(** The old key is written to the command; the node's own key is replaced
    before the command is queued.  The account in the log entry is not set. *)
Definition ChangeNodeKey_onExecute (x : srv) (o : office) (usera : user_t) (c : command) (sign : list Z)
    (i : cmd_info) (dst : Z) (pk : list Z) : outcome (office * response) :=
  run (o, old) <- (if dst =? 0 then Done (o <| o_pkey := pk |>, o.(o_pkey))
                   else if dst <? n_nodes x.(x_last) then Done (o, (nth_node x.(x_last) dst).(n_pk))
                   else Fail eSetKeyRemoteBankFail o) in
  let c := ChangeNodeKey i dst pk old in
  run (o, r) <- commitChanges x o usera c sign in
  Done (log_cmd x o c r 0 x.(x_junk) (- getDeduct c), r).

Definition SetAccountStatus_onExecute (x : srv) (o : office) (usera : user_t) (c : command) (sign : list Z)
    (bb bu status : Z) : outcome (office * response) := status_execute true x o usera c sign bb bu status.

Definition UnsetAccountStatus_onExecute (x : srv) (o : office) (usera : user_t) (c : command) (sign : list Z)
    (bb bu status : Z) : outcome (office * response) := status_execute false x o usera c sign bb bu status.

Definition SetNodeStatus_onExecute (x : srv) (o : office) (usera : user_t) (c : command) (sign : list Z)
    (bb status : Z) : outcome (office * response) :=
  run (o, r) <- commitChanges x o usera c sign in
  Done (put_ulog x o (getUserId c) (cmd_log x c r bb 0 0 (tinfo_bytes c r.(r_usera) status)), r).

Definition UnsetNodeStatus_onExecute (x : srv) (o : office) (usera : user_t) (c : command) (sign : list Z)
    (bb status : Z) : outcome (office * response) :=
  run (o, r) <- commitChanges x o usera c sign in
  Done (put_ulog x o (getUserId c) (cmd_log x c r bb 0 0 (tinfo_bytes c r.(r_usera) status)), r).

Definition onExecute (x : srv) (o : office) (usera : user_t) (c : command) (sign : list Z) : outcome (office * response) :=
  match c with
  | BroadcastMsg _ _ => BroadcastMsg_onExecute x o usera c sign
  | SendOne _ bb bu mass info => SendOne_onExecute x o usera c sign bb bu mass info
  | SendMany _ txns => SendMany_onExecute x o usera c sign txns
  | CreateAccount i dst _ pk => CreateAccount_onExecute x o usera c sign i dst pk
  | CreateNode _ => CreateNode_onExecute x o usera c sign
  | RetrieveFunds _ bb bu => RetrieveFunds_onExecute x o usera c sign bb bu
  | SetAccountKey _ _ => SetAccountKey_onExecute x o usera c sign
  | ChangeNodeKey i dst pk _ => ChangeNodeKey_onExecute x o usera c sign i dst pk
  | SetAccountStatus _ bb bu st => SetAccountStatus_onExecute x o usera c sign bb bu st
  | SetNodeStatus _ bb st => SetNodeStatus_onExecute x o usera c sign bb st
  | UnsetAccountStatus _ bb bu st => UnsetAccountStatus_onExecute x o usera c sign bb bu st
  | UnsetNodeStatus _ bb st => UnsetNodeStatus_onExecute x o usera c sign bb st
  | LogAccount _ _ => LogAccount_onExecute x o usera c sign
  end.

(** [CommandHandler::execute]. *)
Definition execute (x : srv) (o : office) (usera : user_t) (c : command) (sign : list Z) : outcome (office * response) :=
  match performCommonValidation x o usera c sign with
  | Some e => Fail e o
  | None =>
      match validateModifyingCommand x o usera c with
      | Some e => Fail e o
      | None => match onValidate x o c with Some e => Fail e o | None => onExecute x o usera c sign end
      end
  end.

Exercise description
Taking the records above, retype every line from the one with "st => SetAccountStatus_onExecute" down to the one with "(** [CommandHandler::execute]. *)", exactly and with nothing else.

Solved problem
  | SetAccountStatus _ bb bu st => SetAccountStatus_onExecute x o usera c sign bb bu st
  | SetNodeStatus _ bb st => SetNodeStatus_onExecute x o usera c sign bb st
  | UnsetAccountStatus _ bb bu st => UnsetAccountStatus_onExecute x o usera c sign bb bu st
  | UnsetNodeStatus _ bb st => UnsetNodeStatus_onExecute x o usera c sign bb st
  | LogAccount _ _ => LogAccount_onExecute x o usera c sign
  end.

(** [CommandHandler::execute]. *)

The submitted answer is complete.